Use the Associative Property to demonstrate that Expression 1 is equivalent to Expression 2.
Expression 1: 22r−13
Expression 2: 19r+(3r−2)−11
Expression 1: 22r−13
Expression 2: 19r+(3r−2)−11
To use the associative property, we need to group the terms in Expression 2 differently. Let's regroup the terms inside the parentheses:
Expression 2: 19r+3r−2−11
Now, we can use the associative property to rearrange the terms:
Expression 2: (19r+3r)−2−11
Simplifying the terms inside the parentheses:
Expression 2: 22r−2−11
Combining like terms:
Expression 2: 22r−13
As we can see, both Expression 1 and Expression 2 simplify to 22r−13, demonstrating that they are equivalent.
To use the Associative Property to demonstrate that Expression 1 is equivalent to Expression 2, we need to rearrange the terms in Expression 2 so that we can group like terms together.
Expression 2: 19r + (3r − 2) − 11
First, we'll work within the parentheses by distributing the 3r to the terms inside:
Expression 2: 19r + 3r − 2 − 11
Next, we'll combine like terms. The like terms are the ones with the same variable, which in this case is 'r':
22r − 2 − 11
To simplify further, we'll combine the -2 and -11:
22r − 13
Now, we can see that Expression 2 simplifies to 22r − 13, which is exactly the same as Expression 1. This demonstrates that using the Associative Property, Expression 1 is indeed equivalent to Expression 2.

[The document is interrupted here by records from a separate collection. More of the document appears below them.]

(** ** Lemmas: the goroutines of the worker *)

Record same_go (g g' : handler_go) : Prop := {
  same_session : g_session g' = g_session g;
  same_event : g_event g' = g_event g;
  same_given : g_given g' = g_given g;
  same_returned : HandlerLoop.returned (g_queue g) = true -> HandlerLoop.returned (g_queue g') = true
}.

Lemma same_go_refl g : same_go g g.
Proof. by split. Qed.

(** The worker keeps its goroutines and starts new ones, of larger sessions. *)
Record gos_grow (mx : Z) (l l' : list handler_go) : Prop := {
  grow_old : forall i g, l !! i = Some g -> exists g', l' !! i = Some g' /\ same_go g g';
  grow_new : forall i g, l !! i = None -> l' !! i = Some g -> g_given g = [] /\ (mx < g_session g)%Z
}.

Lemma gos_grow_refl mx l : gos_grow mx l l.
Proof. split; [eauto using same_go_refl|congruence]. Qed.

Lemma gos_grow_insert mx l i g g' :
  l !! i = Some g -> same_go g g' -> gos_grow mx l (<[i := g']> l).
Proof.
  intros Hi Hs. split.
  - intros j h Hj. destruct (decide (i = j)) as [<-|Hne].
    + exists g'. rewrite list_lookup_insert_eq by (by eapply lookup_lt_Some). by simplify_eq.
    + exists h. by rewrite list_lookup_insert_ne by done.
  - intros j h Hj Hj'. rewrite list_lookup_insert_ne in Hj'; [congruence|]. intros ->. congruence.
Qed.

Lemma gos_grow_snoc mx l g : g_given g = [] -> (mx < g_session g)%Z -> gos_grow mx l (l ++ [g]).
Proof.
  intros Hg Hs. split.
  - intros i h Hi. exists h. split; [by apply lookup_app_l_Some|apply same_go_refl].
  - intros i h Hi Hi'. apply lookup_ge_None in Hi. rewrite lookup_app_r in Hi' by done.
    destruct (i - length l); by simplify_eq/=.
Qed.

Lemma step_not_returned (q q' : HandlerLoop.state Message) e :
  HandlerLoop.step q e = Some q' -> HandlerLoop.returned q = false.
Proof. by destruct q. Qed.

Lemma push_gos mx i m w w' : push i m w = Ok w' -> gos_grow mx (gos w) (gos w').
Proof.
  unfold push. destruct (gos w !! i) as [g|] eqn:Hi; [|done].
  destruct (HandlerLoop.step _ _) as [q|] eqn:Hq; intros [= <-]; [|apply gos_grow_refl].
  apply gos_grow_insert with g; [done|]. split; try done.
  cbn. rewrite (step_not_returned _ _ _ Hq). done.
Qed.

Lemma onChunk_gos mx m w w' : worker_onChunk m w = Ok w' -> gos_grow mx (gos w) (gos w').
Proof.
  unfold worker_onChunk. destruct (sessions w !! _); [apply push_gos|].
  intros [= <-]. apply gos_grow_refl.
Qed.

Lemma onChoke_gos mx m w w' : worker_onChoke m w = Ok w' -> gos_grow mx (gos w) (gos w').
Proof.
  unfold worker_onChoke, request_Close.
  destruct (sessions w !! _) as [i|]; [|intros [= <-]; apply gos_grow_refl].
  destruct (gos w !! i) as [g|] eqn:Hi; [|done]. destruct (g_closed g); [done|]. intros [= <-].
  apply gos_grow_insert with g; [done|by split].
Qed.

Lemma onInvoke_gos mx m w w' err :
  (mx < msg_session m)%Z -> worker_onInvoke m w = Ok (w', err) -> gos_grow mx (gos w) (gos w').
Proof.
  intros Hlt. unfold worker_onInvoke. destruct (getEventName m) as [[ev []]|]; cbn; [| |done];
    intros [= <- <-]; [by apply gos_grow_snoc|apply gos_grow_refl].
Qed.

Lemma Stop_gos w : gos (Stop w) = gos w.
Proof. unfold Stop. by destruct (isStopped w). Qed.

Lemma dispatch_gos sel m w w' :
  dispatch sel m w = Ok w' -> gos_grow (maxSession (dispatcher w)) (gos w) (gos w').
Proof.
  unfold dispatch, onMessage, dispatchUtilityMessage, no_error.
  intros H. apply outcome_bind_ok in H as ([[v w1] err] & H & [= <-]). cbn [gos set_dispatcher].
  repeat case_decide; cbn in H; try (simplify_eq; apply gos_grow_refl).
  - simplify_eq. unfold worker_onTerminate. cbv zeta. rewrite Stop_gos.
    destruct (terminationHandler w), sel; apply gos_grow_refl.
  - apply outcome_bind_ok in H as ([w2 e] & H & [= <- <- <-]). by eapply onInvoke_gos.
  - apply outcome_bind_ok in H as ([w2 e] & H & [= <- <- <-]).
    apply outcome_bind_ok in H as (w3 & H & [= <- <-]). by eapply onChunk_gos.
  - apply outcome_bind_ok in H as ([w2 e] & H & [= <- <- <-]).
    apply outcome_bind_ok in H as (w3 & H & [= <- <-]). by eapply onChoke_gos.
  - apply outcome_bind_ok in H as ([w2 e] & H & [= <- <- <-]).
    apply outcome_bind_ok in H as (w3 & H & [= <- <-]). by eapply onChunk_gos.
Qed.

Lemma env_gos l w e l' w' :
  env_step l w e = Some (Ok (l', w')) -> is_read e = false ->
  gos_grow (maxSession (dispatcher w)) (gos w) (gos w').
Proof.
  intros Hs He.
  assert (Hkeep : gos w' = gos w -> gos_grow (maxSession (dispatcher w)) (gos w) (gos w')).
  { intros ->. apply gos_grow_refl. }
  destruct e as [th sel|m sel| |sel| | | |i|i| | | | |]; cbn in Hs; try done;
    try (unfold loop_step in Hs; destruct (_ || _); [done|]; cbn in Hs).
  - destruct l; [|done..]. destruct (select_ready sel w); [|done]. injection Hs as <- <-.
    apply Hkeep. by destruct sel.
  - destruct (_ && _); [|done]. injection Hs as Hd.
    apply outcome_bind_ok in Hd as (w1 & Hd & [= <- <-]). by eapply dispatch_gos.
  - step_inv Hs; by apply Hkeep.
  - destruct (_ && _); [|done]. injection Hs as <- <-. apply Hkeep. by destruct sel.
  - destruct (fired _); [|done]. injection Hs as <- <-. apply Hkeep. unfold onDisownTimeout.
    by rewrite Stop_gos.
  - step_inv Hs; by apply Hkeep.
  - step_inv Hs; by apply Hkeep.
  - destruct (queue_closed i w); [|done]. unfold queue_step in Hs.
    destruct (gos w !! i) as [g|] eqn:Hi; [|done].
    destruct (HandlerLoop.step _ _) as [q|] eqn:Hq; [|done]. injection Hs as <- <-.
    apply gos_grow_insert with g; [done|]. split; try done; cbn; [by rewrite app_nil_r|].
    rewrite (step_not_returned _ _ _ Hq). done.
  - step_inv Hs; by apply Hkeep.
  - step_inv Hs; by apply Hkeep.
  - step_inv Hs; by apply Hkeep.
  - step_inv Hs; by apply Hkeep.
  - injection Hs as <- <-. apply Hkeep, Stop_gos.
Qed.

(** *** What the worker writes itself is of the first session. *)

Lemma writes_session e : Forall (fun m => msg_session m = 1%Z) (writes e).
Proof.
  destruct e as [th []|m []| |[]| | | |i|i| | | | |]; cbn; repeat constructor.
  destruct (is_terminate m) eqn:Ht; [|constructor]. repeat constructor.
  unfold is_terminate in Ht. by apply bool_decide_eq_true in Ht as [? _].
Qed.

Lemma env_wire l w e l' w' s :
  env_step l w e = Some (Ok (l', w')) -> (1 < s)%Z -> on_wire s w' = on_wire s w.
Proof.
  intros Hs Hlt. destruct (step_life _ _ _ _ _ Hs) as [Hl _]. injection Hl as Hw _ _ _ _ _.
  unfold on_wire. rewrite Hw, life_step_written, filter_app.
  assert (Hnone : forall ms : list Message, Forall (fun m => msg_session m = 1%Z) ms ->
    filter (fun m => msg_session m = s) ms = []).
  { induction 1 as [|m ms Hm _ IH]; [done|]. rewrite filter_cons_False by lia. done. }
  by rewrite (Hnone _ (writes_session e)), app_nil_r.
Qed.

Lemma Stop_closed w : conn_closed w = true -> conn_closed (Stop w) = true.
Proof. unfold Stop. by destruct (isStopped w). Qed.

Lemma env_closed l w e l' w' :
  env_step l w e = Some (Ok (l', w')) -> conn_closed w = true -> conn_closed w' = true.
Proof.
  intros Hs Hc. destruct (step_life _ _ _ _ _ Hs) as [Hl _]. injection Hl as _ Hw _ _ _ _.
  rewrite Hw. destruct e as [th []|m []| |[]| | | |i|i| | | | |]; cbn; try done;
    try (destruct (is_terminate m), (is_heartbeat m); cbn; try done);
    by apply Stop_closed.
Qed.

(** *** Operations of a response *)

(** An operation adds at most one message of its session and keeps the stream. *)
Record op_ok (r r' : response) : Prop := {
  op_session : Handler.session r' = Handler.session r;
  op_stream : stream_inv r -> stream_inv r';
  op_sent : exists m : option Message, Handler.sent r' = Handler.sent r ++ opt_list m /\
    forall m', m = Some m' -> msg_session m' = Handler.session r
}.

Lemma op_none r : op_ok r r.
Proof. split; [done..|]. exists None. by rewrite app_nil_r. Qed.

Lemma op_zero_copy data r : op_ok r (Handler.ZeroCopyWrite data r).1.
Proof.
  split; [unfold Handler.ZeroCopyWrite; by destruct (Handler.isClosed r)| |].
  - intros Hr. apply (Handler.stream_inv_chunk data r Hr).
  - unfold Handler.ZeroCopyWrite. destruct (Handler.isClosed r); [apply op_none|].
    exists (Some (newChunkV1 (Handler.session r) data)). split; [done|]. by intros m' [= <-].
Qed.

Lemma op_Write data r : op_ok r (Handler.Write data r).1.
Proof.
  pose proof (op_zero_copy (Handler.copy_bytes data) r) as H. unfold Handler.Write.
  by destruct (Handler.ZeroCopyWrite _ r) as [r' [err|]].
Qed.

Lemma op_Close r : op_ok r (Handler.Close r).1.
Proof.
  split; [unfold Handler.Close; by destruct (Handler.isClosed r)| |].
  - intros Hr. apply (Handler.stream_inv_Close r Hr).
  - unfold Handler.Close. destruct (Handler.isClosed r); [apply op_none|].
    exists (Some (newChokeV1 (Handler.session r))). split; [done|]. by intros m' [= <-].
Qed.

To demonstrate that Expression 1 is equivalent to Expression 2 using the Associative Property, we need to show that the grouping of terms in Expression 2 doesn't affect the final result when simplified.
Let's simplify Expression 2 step-by-step:
Expression 2: 19r + (3r - 2) - 11
First, simplify the expression inside the parentheses:
3r - 2.
Expression 2 becomes:
19r + 3r - 2 - 11
Next, combine like terms:
(19r + 3r) - 2 - 11
Simplify:
22r - 2 - 11
Combine like terms:
22r - 13
After simplifying Expression 2, we get the same result as Expression 1, which is 22r - 13. This demonstrates that Expression 1 is equivalent to Expression 2 using the Associative Property.